▶ [EXERCISE]:
Restate word for word the line containing "destruct (js_gt exp (js_int 0)); [|done]." and every following line in the material below, up to and including the last one.
───── GIVEN ENTRIES
Lemma mat_pow_identity (n k : nat) :
  0 < n → mat_pow (identity_matrix n) k = identity_matrix n.
Proof.
  intros Hn. induction k as [|k IH]; simpl.
  - by rewrite (proj1 (is_matrix_identity n)).
  - rewrite IH. apply mmul_identity_l; auto using is_matrix_identity.
Qed.

(** ** The exponent arithmetic of the loop *)

Lemma Qlt_bool_iff (x y : Q) : Qlt_bool x y = true ↔ (x < y)%Q.
Proof.
  unfold Qlt_bool. rewrite negb_true_iff.
  rewrite <- not_true_iff_false, Qle_bool_iff.
  split; [apply Qnot_le_lt|apply Qlt_not_le].
Qed.

Lemma Qfloor_half (q : Q) : Qfloor (q / inject_Z 2) = (Qfloor q / 2)%Z.
Proof.
  destruct q as [a b]. unfold Qdiv, Qmult, Qinv, Qfloor; simpl.
  rewrite Z.mul_1_r, Pos2Z.inj_mul. by rewrite Z.div_div by lia.
Qed.

Lemma Qtrunc_half (q : Q) :
  (0 < q)%Q → Qtrunc (q / inject_Z 2) = (Qfloor q / 2)%Z.
Proof.
  intros Hq. rewrite <- Qfloor_half.
  destruct q as [a b]. unfold Qlt in Hq. simpl in Hq.
  unfold Qtrunc, Qdiv, Qmult, Qinv, Qfloor; simpl.
  apply Z.quot_div_nonneg; lia.
Qed.

Lemma is_whole_spec (q : Q) : is_whole q = true ↔ q == inject_Z (Qfloor q).
Proof. unfold is_whole. apply Qeq_bool_iff. Qed.

(** [exp % 2 === 1] holds exactly for the odd whole numbers. *)
Lemma power_test (q : Q) :
  (0 < q)%Q →
  js_strict_eq (js_mod (JNum q) (js_int 2)) (js_int 1)
  = is_whole q && Z.odd (Qfloor q).
Proof.
  intros Hq. unfold js_mod, js_int, js_strict_eq.
  change (Qeq_bool (inject_Z 2) 0) with false. cbv iota.
  rewrite Qtrunc_half by done.
  apply eq_true_iff_eq. rewrite andb_true_iff, is_whole_spec, Qeq_bool_iff.
  set (h := (Qfloor q / 2)%Z).
  split.
  - intros Heq.
    assert (q == inject_Z (2 * h + 1)) as Hw.
    { rewrite inject_Z_plus, inject_Z_mult. rewrite <- Heq. ring. }
    assert (Qfloor q = 2 * h + 1)%Z as Hf.
    { rewrite Hw. apply Qfloor_Z. }
    split.
    + by rewrite Hf.
    + rewrite Hf, Z.add_comm, Z.odd_add_mul_2. done.
  - intros [Hw Hodd].
    assert (Qfloor q = 2 * h + 1)%Z as Hf.
    { unfold h. rewrite (Z.div_mod (Qfloor q) 2) at 1 by lia.
      rewrite Zmod_odd, Hodd. done. }
    rewrite Hw at 1. rewrite Hf.
    rewrite inject_Z_plus, inject_Z_mult. ring.
Qed.

(** [Math.floor(exp / 2)] is the integer half of the integer part. *)
Lemma power_next (q : Q) :
  js_floor (js_div (JNum q) (js_int 2)) = js_int (Qfloor q / 2).
Proof.
  unfold js_div, js_int. change (Qeq_bool (inject_Z 2) 0) with false. cbv iota.
  unfold js_floor. by rewrite Qfloor_half.
Qed.

(** ** The squaring loop *)

Lemma matrixMultiply_square (n : nat) (A B : matrix R) :
  0 < n → is_matrix n n A → is_matrix n n B →
  matrixMultiply A B = Ret (mmul A B).
Proof.
  intros Hn HA HB. rewrite matrixMultiply_eq.
  rewrite decide_False by eauto using is_matrix_nonempty.
  rewrite decide_False by eauto using is_matrix_nonempty.
  rewrite decide_True; [done|].
  by rewrite (is_matrix_cols n n A HA Hn), (proj1 HB).
Qed.

Lemma power_loop_stop (fuel : nat) (result base : matrix R) (exp : jsnum) :
  js_gt exp (js_int 0) = false → power_loop fuel result base exp = Ret result.
Proof. intros H. destruct fuel; cbn [power_loop]; by rewrite H. Qed.

(** One pass through the loop for a positive finite exponent. *)
Lemma power_loop_pass (fuel : nat) (result base : matrix R) (q : Q) :
  (0 < q)%Q →
  power_loop (S fuel) result base (JNum q) =
    result' ← (if is_whole q && Z.odd (Qfloor q)
               then matrixMultiply result base else Ret result);
    base' ← matrixMultiply base base;
    power_loop fuel result' base' (js_int (Qfloor q / 2)).
Proof.
  intros Hq. cbn [power_loop].
  replace (js_gt (JNum q) (js_int 0)) with true
    by (symmetry; by apply Qlt_bool_iff).
  by rewrite power_test, power_next.
Qed.

(** With enough fuel the loop multiplies the result by the power of the
    base. *)
Lemma power_loop_whole (n fuel : nat) (result base : matrix R) (z : Z) :
  0 < n → is_matrix n n result → is_matrix n n base →
  (0 ≤ z < 2 ^ Z.of_nat fuel)%Z →
  power_loop fuel result base (js_int z)
  = Ret (mmul result (mat_pow base (Z.to_nat z))).
Proof.
  intros Hn. revert result base z.
  induction fuel as [|fuel IH]; intros result base z Hr Hb Hz.
  - assert (z = 0)%Z as -> by (simpl in Hz; lia).
    rewrite power_loop_stop by done. simpl. rewrite (proj1 Hb).
    by rewrite mmul_identity_r.
  - destruct (decide (z = 0%Z)) as [->|Hnz].
    { rewrite power_loop_stop by done. simpl. rewrite (proj1 Hb).
      by rewrite mmul_identity_r. }
    unfold js_int. rewrite power_loop_pass.
    2:{ change 0%Q with (inject_Z 0). rewrite <- Zlt_Qlt. lia. }
    rewrite Qfloor_Z.
    replace (is_whole (inject_Z z)) with true.
    2:{ symmetry. apply is_whole_spec. by rewrite Qfloor_Z. }
    rewrite (matrixMultiply_square n base base) by done.
    assert (0 ≤ z / 2 < 2 ^ Z.of_nat fuel)%Z as Hhalf.
    { split; [apply Z.div_pos; lia|].
      apply Z.div_lt_upper_bound; [lia|].
      rewrite Nat2Z.inj_succ, Z.pow_succ_r in Hz by lia. lia. }
    assert (z = 2 * (z / 2) + (if Z.odd z then 1 else 0))%Z as Hsplit.
    { rewrite (Z.div_mod z 2) at 1 by lia. by rewrite Zmod_odd. }
    assert (is_matrix n n (mmul base base)) as Hbb by by apply is_matrix_mmul.
    destruct (Z.odd z) eqn:Hodd; cbn [andb mbind outcome_bind].
    + rewrite (matrixMultiply_square n result base) by done.
      cbn [mbind outcome_bind].
      rewrite IH by auto using is_matrix_mmul. f_equal.
      rewrite (mat_pow_square n) by done.
      replace (Z.to_nat z) with (1 + 2 * Z.to_nat (z / 2)) by lia.
      rewrite (mat_pow_add n), (mat_pow_1 n) by done.
      apply (mmul_assoc n); auto using is_matrix_mat_pow.
    + rewrite IH by done. f_equal.
      rewrite (mat_pow_square n) by done.
      by replace (Z.to_nat z) with (2 * Z.to_nat (z / 2)) by lia.
Qed.

Lemma power_fuel_enough (q : Q) :
  (0 ≤ Qfloor q)%Z →
  (0 ≤ Qfloor q / 2 < 2 ^ Z.of_nat (Z.to_nat (Z.log2 (Qfloor q))))%Z.
Proof.
  intros Hf. split; [apply Z.div_pos; lia|].
  rewrite Z2Nat.id by apply Z.log2_nonneg.
  destruct (decide (Qfloor q = 0%Z)) as [->|Hnz]; [done|].
  apply Z.div_lt_upper_bound; [lia|].
  rewrite <- Z.pow_succ_r by apply Z.log2_nonneg.
  apply Z.log2_spec. lia.
Qed.

(** [matrixPower] for every finite exponent. *)
Lemma matrixPower_finite (n : nat) (M : matrix R) (q : Q) :
  0 < n → is_matrix n n M →
  matrixPower M (JNum q) = Ret (mat_pow M (power_exponent q)).
Proof.
  intros Hn HM. unfold matrixPower, power_exponent, js_strict_eq, js_int.
  rewrite list_fmap_id.
  destruct (Qeq_bool q (inject_Z 0)) eqn:H0.
  { apply Qeq_bool_iff in H0.
    replace (Qle_bool q 0) with true; [done|].
    symmetry. apply Qle_bool_iff. rewrite H0. apply Qle_refl. }
  destruct (Qeq_bool q (inject_Z 1)) eqn:H1.
  { apply Qeq_bool_iff in H1.
    replace (Qle_bool q 0) with false.
    2:{ symmetry. apply not_true_iff_false. rewrite Qle_bool_iff, H1.
        intros H. apply (Qle_not_lt _ _ H). reflexivity. }
    replace (is_whole q) with true.
    2:{ symmetry. apply is_whole_spec. rewrite H1. by rewrite Qfloor_Z. }
    rewrite H1, Qfloor_Z. by rewrite (mat_pow_1 n). }
  destruct (Qle_bool q 0) eqn:Hle.
  { rewrite power_loop_stop; [done|].
    apply not_true_iff_false. unfold js_gt, js_lt, js_int.
    rewrite Qlt_bool_iff. apply Qle_not_lt. by apply Qle_bool_iff. }
  assert (0 < q)%Q as Hq.
  { apply Qnot_le_lt. rewrite <- Qle_bool_iff. by rewrite Hle. }
  assert (0 ≤ Qfloor q)%Z as Hf.
  { rewrite <- (Qfloor_Z 0). apply Qfloor_resp_le. by apply Qlt_le_weak. }
  assert (is_matrix n n (identity_matrix (length M))) as HI
    by (rewrite (proj1 HM); apply is_matrix_identity).
  unfold power_fuel. rewrite power_loop_pass by done.
  rewrite (matrixMultiply_square n M M) by done.
  assert (Qfloor q = 2 * (Qfloor q / 2) + (if Z.odd (Qfloor q) then 1 else 0))%Z
    as Hsplit.
  { rewrite (Z.div_mod (Qfloor q) 2) at 1 by lia. by rewrite Zmod_odd. }
  destruct (is_whole q && Z.odd (Qfloor q)) eqn:Htest.
  - apply andb_true_iff in Htest as [Hw Hodd]. rewrite Hw, Hodd in *.
    rewrite (matrixMultiply_square n _ M) by done.
    cbn [mbind outcome_bind].
    rewrite (power_loop_whole n)
      by (auto using is_matrix_mmul, power_fuel_enough).
    f_equal. rewrite (proj1 HM), (mmul_identity_l n), (mat_pow_square n) by done.
    replace (Z.to_nat (Qfloor q)) with (1 + 2 * Z.to_nat (Qfloor q / 2)) by lia.
    by rewrite (mat_pow_add n), (mat_pow_1 n) by done.
  - cbn [mbind outcome_bind].
    rewrite (power_loop_whole n)
      by (auto using is_matrix_mmul, power_fuel_enough).
    f_equal. rewrite (proj1 HM), (mat_pow_square n) by done.
    rewrite (mmul_identity_l n) by auto using is_matrix_mat_pow.
    destruct (is_whole q); [|done].
    simpl in Htest. rewrite Htest in Hsplit.
    by replace (Z.to_nat (Qfloor q)) with (2 * Z.to_nat (Qfloor q / 2)) by lia.
Qed.

(** [matrixPower] for a whole non-negative exponent. *)
Lemma matrixPower_whole (n : nat) (M : matrix R) (k : nat) :
  0 < n → is_matrix n n M →
  matrixPower M (js_int (Z.of_nat k)) = Ret (mat_pow M k).
Proof.
  intros Hn HM. unfold js_int. rewrite (matrixPower_finite n) by done.
  do 2 f_equal. unfold power_exponent.
  replace (is_whole (inject_Z (Z.of_nat k))) with true.
  2:{ symmetry. apply is_whole_spec. by rewrite Qfloor_Z. }
  rewrite Qfloor_Z, Nat2Z.id.
  destruct (Qle_bool (inject_Z (Z.of_nat k)) 0) eqn:Hle; [|done].
  apply Qle_bool_iff in Hle. change 0%Q with (inject_Z 0) in Hle.
  rewrite <- Zle_Qle in Hle. lia.
Qed.

(** *** Termination of the loop

    The fuel is a device of the model.  These lemmas show that it does
    not decide any result: more fuel never changes an outcome, and for a
    finite exponent the loop has always finished within [power_fuel]. *)

Lemma matrixMultiply_finishes (A B : matrix R) : matrixMultiply A B ≠ Diverge.
Proof. rewrite matrixMultiply_eq. repeat case_decide; done. Qed.

Lemma power_loop_more_fuel (fuel fuel' : nat) (result base : matrix R)
    (exp : jsnum) :
  fuel ≤ fuel' →
  power_loop fuel result base exp ≠ Diverge →
  power_loop fuel' result base exp = power_loop fuel result base exp.
Proof.
  revert fuel' result base exp.
  induction fuel as [|fuel IH]; intros fuel' result base exp Hle Hfin.
  - destruct (js_gt exp (js_int 0)) eqn:Hgt.
    + cbn [power_loop] in Hfin. by rewrite Hgt in Hfin.
    + by rewrite !power_loop_stop.
  - destruct fuel' as [|fuel']; [lia|].
    cbn [power_loop] in *.
    destruct (js_gt exp (js_int 0)); [|done].
    destruct (if js_strict_eq (js_mod exp (js_int 2)) (js_int 1)
              then matrixMultiply result base else Ret result)
      as [result'| |]; cbn [mbind outcome_bind] in *; try done.
    destruct (matrixMultiply base base) as [base'| |];
      cbn [mbind outcome_bind] in *; try done.
    apply IH; [lia|done].
Qed.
──────────
▶ [EXERCISE RESPONSE]:
    destruct (js_gt exp (js_int 0)); [|done].
    destruct (if js_strict_eq (js_mod exp (js_int 2)) (js_int 1)
              then matrixMultiply result base else Ret result)
      as [result'| |]; cbn [mbind outcome_bind] in *; try done.
    destruct (matrixMultiply base base) as [base'| |];
      cbn [mbind outcome_bind] in *; try done.
    apply IH; [lia|done].
Qed.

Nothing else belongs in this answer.